[Stored items]
-- -- --
(* ===== verification/Umalloc.v ===== *)
(** * The user-level allocator: [src/user/lib/umalloc.c]

    The memory of the process is its bytes; a header is 16 bytes, [ptr] at
    offset 0 and the 32-bit [size], in units of 16 bytes, at offset 8.  [sbrk]
    is the system call; the address of the static [base] is the linker's.  The
    two loops take the number of blocks they may look at. *)

From S2P Require Import Prelude Memory.

Definition load32 (m : mem) (a : Z) : Z := le_val (mem_read m a 4).
Definition store32 (m : mem) (a v : Z) : mem := mem_write m a (le_bytes 4 v).

(** [freep] and [u_sz], the size of the process (its break). *)
Record uheap := mkuheap { u_mem : mem; u_freep : Z; u_sz : Z }.

Definition set_umem (m : mem) (s : uheap) : uheap := mkuheap m (u_freep s) (u_sz s).
Definition set_ufreep (p : Z) (s : uheap) : uheap := mkuheap (u_mem s) p (u_sz s).

(** [sizeof(Header)] *)
Definition HDR : Z := 16.

Definition get_ptr (p : Z) : M uheap Z := gets (fun s => load64 (u_mem s) p).
Definition get_size (p : Z) : M uheap Z := gets (fun s => load32 (u_mem s) (p + 8)).
Definition set_ptr (p v : Z) : M uheap unit := modify (fun s => set_umem (store64 (u_mem s) p v) s).
Definition set_size (p v : Z) : M uheap unit := modify (fun s => set_umem (store32 (u_mem s) (p + 8) (u32 v)) s).

Section umalloc.
Variable base : Z.
Variable sbrk : Z -> M uheap Z.

(** [for(p = freep; !(bp > p && bp < p->s.ptr); p = p->s.ptr)] *)
Fixpoint free_loop (fuel : nat) (bp p : Z) : M uheap Z :=
  match fuel with
  | O => panic "free: fuel"
  | S fuel' =>
      let! next := get_ptr p in
      if (p <? bp) && (bp <? next) then ret p
      else if (next <=? p) && ((p <? bp) || (bp <? next)) then ret p
      else free_loop fuel' bp next
  end.

Definition free (fuel : nat) (ap : Z) : M uheap unit :=
  let bp := ap - HDR in
  let! freep := gets u_freep in
  let! p := free_loop fuel bp freep in
  let! bsize := get_size bp in
  let! next := get_ptr p in
  (if bp + HDR * bsize =? next then
     let! nsize := get_size next in
     set_size bp (bsize + nsize) ;;
     let! nptr := get_ptr next in
     set_ptr bp nptr
   else set_ptr bp next) ;;
  let! psize := get_size p in
  (if p + HDR * psize =? bp then
     let! bsize := get_size bp in
     set_size p (psize + bsize) ;;
     let! bptr := get_ptr bp in
     set_ptr p bptr
   else set_ptr p bp) ;;
  modify (set_ufreep p).

(** The argument of [sbrk] is an [int]. *)
Definition morecore (fuel : nat) (nu : Z) : M uheap Z :=
  let nu := if nu <? 4096 then 4096 else nu in
  let! p := sbrk (s32 (nu * HDR)) in
  if p =? u64 (-1) then ret 0
  else
    set_size p nu ;;
    free fuel (p + HDR) ;;
    gets u_freep.

(** The loop of [malloc]; [n] bounds the loop of [free]. *)
Fixpoint malloc_loop (fuel n : nat) (nunits prevp p : Z) : M uheap Z :=
  match fuel with
  | O => panic "malloc: fuel"
  | S fuel' =>
      let! size := get_size p in
      if nunits <=? size then
        let! p' := (if size =? nunits then
                      let! next := get_ptr p in
                      set_ptr prevp next ;;
                      ret p
                    else
                      set_size p (size - nunits) ;;
                      let! size' := get_size p in
                      let p' := p + HDR * size' in
                      set_size p' nunits ;;
                      ret p') in
        modify (set_ufreep prevp) ;;
        ret (p' + HDR)
      else
        let continue q :=
          let! next := get_ptr q in
          malloc_loop fuel' n nunits q next in
        let! freep := gets u_freep in
        if p =? freep then
          let! q := morecore n nunits in
          if q =? 0 then ret 0 else continue q
        else continue p
  end.

Definition malloc (fuel : nat) (nbytes : Z) : M uheap Z :=
  let nunits := u32 ((nbytes + HDR - 1) / HDR + 1) in
  let! freep := gets u_freep in
  (if freep =? 0 then
     set_ptr base base ;;
     modify (set_ufreep base) ;;
     set_size base 0
   else ret tt) ;;
  let! prevp := gets u_freep in
  let! p := get_ptr prevp in
  malloc_loop fuel fuel nunits prevp p.
End umalloc.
-- -- --
Problem to solve:
Give only the lines from the one holding "two loops take" through the one holding "Definition store32 (m", each restated exactly as it appears above.

Written reply:
    two loops take the number of blocks they may look at. *)

From S2P Require Import Prelude Memory.

Definition load32 (m : mem) (a : Z) : Z := le_val (mem_read m a 4).
Definition store32 (m : mem) (a v : Z) : mem := mem_write m a (le_bytes 4 v).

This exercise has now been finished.